Notably, syncytiotrophoblasts and cytotrophoblasts undergoing apoptosis did not influence the presence or absence of apoptosis in adjacent cells: apoptotic cytotrophoblasts were in contact with non-apoptotic syncytia (Fig. 2 A, B) and apoptotic syncytia were in contact with non-apoptotic cytotrophoblasts (Fig. 2C, D).

3.2. Live-cell imaging of syncytiotrophoblast apoptosis

The above results using fixed cells showed that apoptosis occurred throughout a syncytium, suggesting two possibilities for the progression of apoptosis in syncytiotrophoblasts in vitro. First, apoptosis may occur simultaneously throughout the syncytium, or, second, apoptosis may initiate in one or more localized regions and then propagate throughout the syncytium. To investigate these possibilities, we used JC-1, a potential-dependent fluorescent dye that accumulates in polarized mitochondria and whose fluorescence is decreased by mitochondrial depolarization that occurs during apoptosis. After 76 h of culture, JC-1-labeled trophoblasts were imaged by fluorescence and phase-contrast microscopy to follow mitochondrial polarization and condensation of nuclear DNA, respectively, which are two hallmarks of apoptosis [19]. Spontaneous events of apoptosis in syncytiotrophoblast were captured, as reflected by loss of JC-1 signal and nuclear condensation (Fig. 3A). In all cases, apoptosis initiated in a localized region (Fig. 3, i, t = 55 min), with mitochondrial depolarization and nuclear condensation occurring in tandem within the 5 min time resolution of the imaging. The two markers of apoptosis propagated outwards as a wave (Fig. 3, See Supplementary Movie 4), moving at ~4.5 μm/min (4.40 ± 1.74, n = 8 events), ultimately spreading throughout the entire syncytium, without spreading to adjacent trophoblasts. There was a small, transient elevation in the JC-1 signal just in front of the wave of mitochondrial depolarization (Fig. 3B, arrows). Although nuclei underwent condensation, apoptotic syncytiotrophoblasts otherwise appeared remarkably stable: > 5 h post nuclear condensation, we did not detect fragmentation or degradation of nuclei or blebbing of the plasma membrane, which is seen in other cell types [20,21].

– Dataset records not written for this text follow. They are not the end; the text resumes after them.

Lemma summarizeByGroup_min_max_witness :
  Forall (fun d => is_numeric (obj_get d "v") = true) example_groups /\
  exists s,
    In s (summarizeByGroup example_StringToNumber example_groups "g" "v") /\
    exists lo hi,
      strict_equals (gs_min s) (VNumber lo) = true /\
      strict_equals (gs_max s) (VNumber hi) = true /\
      num_leb lo hi = true /\
      (exists d, In d example_groups /\
         same_value_zero (gs_group s) (obj_get d "g") = true /\
         obj_get d "v" = VNumber lo) /\
      (exists d, In d example_groups /\
         same_value_zero (gs_group s) (obj_get d "g") = true /\
         obj_get d "v" = VNumber hi) /\
      forall d, In d example_groups ->
        same_value_zero (gs_group s) (obj_get d "g") = true ->
        js_le example_StringToNumber (VNumber lo) (obj_get d "v") = true /\
        js_le example_StringToNumber (obj_get d "v") (VNumber hi) = true.
Proof.
  assert (H1 : Forall (fun d => is_numeric (obj_get d "v") = true) example_groups)
    by (repeat constructor).
  split; [exact H1|].
  exists (hd {| gs_group := VUndefined; gs_count := 0; gs_mean := num_zero;
                gs_median := num_zero; gs_stdDev := num_zero;
                gs_min := VUndefined; gs_max := VUndefined |}
            (summarizeByGroup example_StringToNumber example_groups "g" "v")).
  assert (H2 : In (hd {| gs_group := VUndefined; gs_count := 0; gs_mean := num_zero;
                         gs_median := num_zero; gs_stdDev := num_zero;
                         gs_min := VUndefined; gs_max := VUndefined |}
                     (summarizeByGroup example_StringToNumber example_groups "g" "v"))
                (summarizeByGroup example_StringToNumber example_groups "g" "v"))
    by (left; reflexivity).
  exact (conj H2 (summarizeByGroup_min_max example_StringToNumber example_groups
                    "g" "v" _ H1 H2)).
Defined.

Lemma calculateStandardDeviation_few_values_witness :
  length (d3_numbers example_StringToNumber (column [[("x", num 5)]] "x")) < 2 /\
  calculateStandardDeviation example_StringToNumber [[("x", num 5)]] "x" = num_zero.
Proof.
  assert (H : length (d3_numbers example_StringToNumber
                        (column [[("x", num 5)]] "x")) < 2)
    by (vm_compute; lia).
  exact (conj H (calculateStandardDeviation_few_values example_StringToNumber
                   [[("x", num 5)]] "x" H)).
Defined.

Lemma correlation_non_number_nan_witness :
  ["x"; "y"] !! 0 = Some "x" /\ ["x"; "y"] !! 1 = Some "y" /\ 0 <> 1 /\
  In [("y", num 4)] example_gap /\
  num_is_nan (to_number example_StringToNumber (obj_get [("y", num 4)] "x")) = true /\
  exists m,
    calculateCorrelationMatrix example_StringToNumber example_gap ["x"; "y"]
    = Normal m /\
    cell (cm_matrix m) 0 1 = Some NaN /\
    cell (cm_matrix m) 1 0 = Some NaN.
Proof.
  assert (H : In [("y", num 4)] example_gap) by (right; left; reflexivity).
  repeat (split; [try reflexivity; try lia; exact H|]).
  exact (correlation_non_number_nan example_StringToNumber example_gap ["x"; "y"]
           0 1 "x" "y" [("y", num 4)] eq_refl eq_refl (fun E => O_S 0 E) H eq_refl).
Defined.

Lemma imputeMissingValues_fill_value_witness :
  Forall (fun l => l < length example_heap) example_data /\
  let present :=
    List.filter (fun d => is_present (obj_get d "a"))
      (deref example_heap example_data) in
  exists v h' newData,
    imputeMissingValues example_StringToNumber example_heap example_data
      "a" (VString "mean") = Normal (h', newData) /\
    (VString "mean" = VString "mean" \/ VString "mean" = VUndefined ->
     v = VNumber (calculateMean example_StringToNumber present "a")) /\
    (VString "mean" = VString "median" ->
     v = VNumber (calculateMedian example_StringToNumber present "a")) /\
    (VString "mean" = VString "mode" ->
     v = value_or_zero
           match calculateFrequencies present "a" with
           | f :: _ => freq_value f
           | [] => VUndefined
           end) /\
    forall k l, example_data !! k = Some l ->
      exists l',
        newData !! k = Some l' /\
        heap_get h' l' = impute_one "a" v (json_clone (heap_get example_heap l)).
Proof.
  assert (H : Forall (fun l => l < length example_heap) example_data)
    by (repeat constructor).
  exact (conj H (imputeMissingValues_fill_value example_StringToNumber
                   example_heap example_data "a" (VString "mean") H)).
Defined.


Lemma imputeMissingValues_non_finite_witness :
  (VString "mean" = VString "mean" \/ VString "mean" = VString "median"
   \/ VString "mean" = VString "mode") /\
  Forall (fun l => l < length example_nan_heap) [0; 1] /\
  [0; 1] !! 0 = Some 0 /\
  NoDup (obj_keys (heap_get example_nan_heap 0)) /\
  obj_get (heap_get example_nan_heap 0) "a" = VNumber NaN /\
  num_is_finite NaN = false /\
  let present :=
    List.filter (fun d => is_present (obj_get d "a"))
      (deref example_nan_heap [0; 1]) in
  exists h' newData l',
    imputeMissingValues example_StringToNumber example_nan_heap [0; 1]
      "a" (VString "mean") = Normal (h', newData) /\
    newData !! 0 = Some l' /\
    In (heap_get example_nan_heap 0) present /\
    obj_get (heap_get h' l') "a" =
      valueToImpute example_StringToNumber present "a" (VString "mean") /\
    is_missing (obj_get (heap_get h' l') "a") = false /\
    (VString "mean" <> VString "mode" ->
     exists y, obj_get (heap_get h' l') "a" = VNumber y /\
               num_is_nan y = false).
Proof.
  assert (H1 : VString "mean" = VString "mean" \/ VString "mean" = VString "median"
               \/ VString "mean" = VString "mode")
    by (left; reflexivity).
  assert (H2 : Forall (fun l => l < length example_nan_heap) [0; 1])
    by (repeat constructor).
  assert (H3 : NoDup (obj_keys (heap_get example_nan_heap 0)))
    by (vm_compute; distinct_strings).
  exact (conj H1 (conj H2 (conj eq_refl (conj H3 (conj eq_refl (conj eq_refl
           (imputeMissingValues_non_finite example_StringToNumber
              example_nan_heap [0; 1] "a" (VString "mean") 0 0 NaN
              H1 H2 eq_refl H3 eq_refl eq_refl))))))).
Defined.

(** The NaN of the first record is replaced by 3, the mean of NaN and 3
    as d3 computes it. *)
Example mean_imputation_replaces_nan :
  imputeMissingValues example_StringToNumber example_nan_heap [0; 1]
    "a" (VString "mean") =
  Normal (example_nan_heap ++
          [ [("a", num 3); ("b", num 1)]; [("a", num 3); ("b", num 2)] ],
          [2; 3]).
Proof. vm_compute. reflexivity. Qed.

Lemma imputeMissingValues_mode_witness :
  Forall (fun l => l < length example_heap) example_data /\
  let present :=
    List.filter (fun d => is_present (obj_get d "a"))
      (deref example_heap example_data) in
  present <> [] /\
  exists m h' newData,
    imputeMissingValues example_StringToNumber example_heap example_data
      "a" (VString "mode") = Normal (h', newData) /\
    (exists d, In d present /\
       same_value_zero m (obj_get d "a") = true) /\
    (forall v, In v (column present "a") ->
       occurrences v (column present "a") <=
       occurrences m (column present "a")) /\
    forall k l, example_data !! k = Some l ->
      exists l',
        newData !! k = Some l' /\
        heap_get h' l' =
        impute_one "a" (value_or_zero m) (json_clone (heap_get example_heap l)).
Proof.
  assert (H1 : Forall (fun l => l < length example_heap) example_data)
    by (repeat constructor).
  assert (H2 : List.filter (fun d => is_present (obj_get d "a"))
                 (deref example_heap example_data) <> [])
    by (vm_compute; discriminate).
  exact (conj H1 (conj H2
           (imputeMissingValues_mode example_StringToNumber example_heap
              example_data "a" H1 H2))).
Defined.

Lemma calculateQuantiles_extremes_witness :
  let numbers := d3_numbers example_StringToNumber (column example_xy "x") in
  numbers <> [] /\
  exists lo hi,
    In lo numbers /\ In hi numbers /\
    (forall x, In x numbers -> num_leb lo x = true /\ num_leb x hi = true) /\
    forall q k p, q !! k = Some p ->
      (num_leb p num_zero = true ->
       exists x,
         calculateQuantiles example_StringToNumber example_xy "x" (Some q) !! k
         = Some x /\
         num_eqb x lo = true) /\
      (num_leb num_one p = true ->
       exists x,
         calculateQuantiles example_StringToNumber example_xy "x" (Some q) !! k
         = Some x /\
         num_eqb x hi = true).
Proof.
  assert (H : d3_numbers example_StringToNumber (column example_xy "x") <> [])
    by (vm_compute; discriminate).
  exact (conj H (calculateQuantiles_extremes example_StringToNumber example_xy
                   "x" H)).
Defined.

(** [calculateQuantiles(data, 'x', [0, 1])] on x = 1, 2, 3. *)
Example range_of_three :
  calculateQuantiles example_StringToNumber example_xy "x"
    (Some [num_zero; num_one]) =
  [num_of_Z 1; num_of_Z 3].
Proof. vm_compute. reflexivity. Qed.

Lemma longToWide_order_witness :
  Forall (fun row =>
            inherited (id_key example_NumberToString "id" row) = false /\
            to_property_key example_NumberToString (obj_get row "variable")
            <> "__proto__") example_long /\
  (forall row, In row example_long ->
     array_index (id_key example_NumberToString "id" row) = None) /\
  let ids :=
    first_occurrences (map (id_key example_NumberToString "id") example_long) in
  exists wide : list record,
    longToWide example_NumberToString example_long "id" "variable" "value"
    = Some wide /\
    length wide = length ids /\
    forall i k, ids !! i = Some k ->
      exists out,
        wide !! i = Some out /\
        forall c,
          obj_lookup out c =
          last_written example_NumberToString example_long
            "id" "variable" "value" k c.
Proof.
  assert (H1 : Forall (fun row =>
                         inherited (id_key example_NumberToString "id" row)
                         = false /\
                         to_property_key example_NumberToString
                           (obj_get row "variable") <> "__proto__")
                 example_long)
    by (repeat constructor; discriminate).
  assert (H2 : forall row, In row example_long ->
                 array_index (id_key example_NumberToString "id" row) = None).
  { intros row [<- | [<- | [<- | []]]]; reflexivity. }
  exact (conj H1 (conj H2 (longToWide_order example_NumberToString example_long
                             "id" "variable" "value" H1 H2))).
Defined.
(** * Dancing links (DLX) exact-cover library: model and verification

    Shallow embedding of [dlx.c] (link primitives, cover/uncover, row
    preselection, matrix construction, recursive search) and of the
    loader in [dlx_read.c] (growable buffer, text reader, CSR to DLX).

    Memory is a finite map from pointers to cells.  [size_t] values are
    integers with their wrap-around modulo [2^64] written out.  [while]
    loops take a fuel argument and return [None] when it runs out. *)

From Stdlib Require Import ZArith Lia Ascii.
From stdpp Require Import gmap list numbers.

Local Open Scope Z_scope.

(** ** Pointers and cells *)

(** The C code uses one root [struct dlx_hnode], an array [headers] of
    [struct dlx_hnode], an array [nodes] of [struct dlx_node] and the
    array [row_off] (a node's [row_id] points into it). *)
Inductive ptr : Type :=
| Null
| Root
| Hd (c : nat)
| Nd (k : nat)
| RowOff (i : nat).

#[global] Instance ptr_inhabited : Inhabited ptr := populate Null.

#[global] Instance ptr_eq_dec : EqDecision ptr.
Proof. solve_decision. Defined.

Definition ptr_code (p : ptr) : nat + (nat + (nat + (unit + unit))) :=
  match p with
  | Hd c => inl c
  | Nd k => inr (inl k)
  | RowOff i => inr (inr (inl i))
  | Null => inr (inr (inr (inl tt)))
  | Root => inr (inr (inr (inr tt)))
  end.

Definition ptr_decode (x : nat + (nat + (nat + (unit + unit)))) : ptr :=
  match x with
  | inl c => Hd c
  | inr (inl k) => Nd k
  | inr (inr (inl i)) => RowOff i
  | inr (inr (inr (inl _))) => Null
  | inr (inr (inr (inr _))) => Root
  end.

#[global] Instance ptr_countable : Countable ptr.
Proof.
  apply (inj_countable' ptr_code ptr_decode).
  intros []; reflexivity.
Defined.

(** [struct dlx_node] extended with the two [struct dlx_hnode] members
    ([dlx_hnode] has a [dlx_node] as its first member and the code casts
    freely between the two); [node_count] and [id] are meaningful for
    headers and the root only. *)
Record cell : Type := Cell {
  row_id : ptr;
  left : ptr;
  right : ptr;
  up : ptr;
  down : ptr;
  header : ptr;
  node_count : Z;
  id : ptr
}.

(** [calloc]ed memory: all pointers null, all counters zero. *)
Definition zero_cell : cell := Cell Null Null Null Null Null Null 0 Null.

#[global] Instance cell_inhabited : Inhabited cell := populate zero_cell.

#[global] Instance cell_eq_dec : EqDecision cell.
Proof. solve_decision. Defined.

Abbreviation heap := (gmap ptr cell).

Definition SIZE_MAX : Z := 2 ^ 64 - 1.
Definition wrap (z : Z) : Z := z mod 2 ^ 64.

(** ** Reading and writing fields *)

Definition rd (H : heap) (p : ptr) : cell := H !!! p.
Definition wr (p : ptr) (c : cell) (H : heap) : heap := <[p := c]> H.

Definition lf (H : heap) (p : ptr) : ptr := left (rd H p).
Definition rt (H : heap) (p : ptr) : ptr := right (rd H p).
Definition upp (H : heap) (p : ptr) : ptr := up (rd H p).
Definition dn (H : heap) (p : ptr) : ptr := down (rd H p).
Definition hdr (H : heap) (p : ptr) : ptr := header (rd H p).
Definition cnt (H : heap) (p : ptr) : Z := node_count (rd H p).
Definition rid (H : heap) (p : ptr) : ptr := row_id (rd H p).
Definition cid (H : heap) (p : ptr) : ptr := id (rd H p).

Definition with_row_id (v : ptr) (c : cell) : cell :=
  Cell v (left c) (right c) (up c) (down c) (header c) (node_count c) (id c).
Definition with_left (v : ptr) (c : cell) : cell :=
  Cell (row_id c) v (right c) (up c) (down c) (header c) (node_count c) (id c).
Definition with_right (v : ptr) (c : cell) : cell :=
  Cell (row_id c) (left c) v (up c) (down c) (header c) (node_count c) (id c).
Definition with_up (v : ptr) (c : cell) : cell :=
  Cell (row_id c) (left c) (right c) v (down c) (header c) (node_count c) (id c).
Definition with_down (v : ptr) (c : cell) : cell :=
  Cell (row_id c) (left c) (right c) (up c) v (header c) (node_count c) (id c).
Definition with_header (v : ptr) (c : cell) : cell :=
  Cell (row_id c) (left c) (right c) (up c) (down c) v (node_count c) (id c).
Definition with_count (v : Z) (c : cell) : cell :=
  Cell (row_id c) (left c) (right c) (up c) (down c) (header c) v (id c).

Definition set_row_id (p v : ptr) (H : heap) : heap := wr p (with_row_id v (rd H p)) H.
Definition set_left (p v : ptr) (H : heap) : heap := wr p (with_left v (rd H p)) H.
Definition set_right (p v : ptr) (H : heap) : heap := wr p (with_right v (rd H p)) H.
Definition set_up (p v : ptr) (H : heap) : heap := wr p (with_up v (rd H p)) H.
Definition set_down (p v : ptr) (H : heap) : heap := wr p (with_down v (rd H p)) H.
Definition set_header (p v : ptr) (H : heap) : heap := wr p (with_header v (rd H p)) H.
Definition set_count (p : ptr) (v : Z) (H : heap) : heap := wr p (with_count v (rd H p)) H.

Figure 3. Live-cell imaging of progressive wave of apoptosis through syncytiotrophoblast.

Figure 3

Shown are (A) images of selected time points by fluorescence, to follow mitochondrial depolarization by loss of JC-1 signal, and by phase contrast, to follow condensation of nuclei. In this example, apoptosis initiates in region (i), as indicated by the arrow at t = 55 min after the beginning of imaging and proceeds from left to right, eventually encompassing the entire region of the syncytium within the field of view. Mitochondrial depolarization and nuclear condensation occur simultaneously, at least within the 5 min time resolution of the imaging. i and 1–3; regions of syncytium used for quantification shown in (B). cyto, cytotrophoblast that can be identified by phase contrast imaging (inset) that shows an increase in JC-1 signal as apoptosis occurs in the adjacent syncytium. (B) Quantification over time of the JC-1 signal intensity in the region of initiation (i) and of selected regions of the syncytium (1–3, from left to right), show a transient increase in JC-1 signal (arrows) just in front of the apoptotic wave, and then a rapid decline in JC-1 signal in the syncytium. See associated Supplementary movie 4.

There were also dispersed, defined areas where the JC-1 signal persisted, and usually increased ~ 2-fold, subsequent to the loss of the JC-1 signal during syncytiotrophoblast apoptosis (Fig. 3, cyto). We propose these regions are due to overlaying, underlaying, or captured cytotrophoblasts (see Discussion).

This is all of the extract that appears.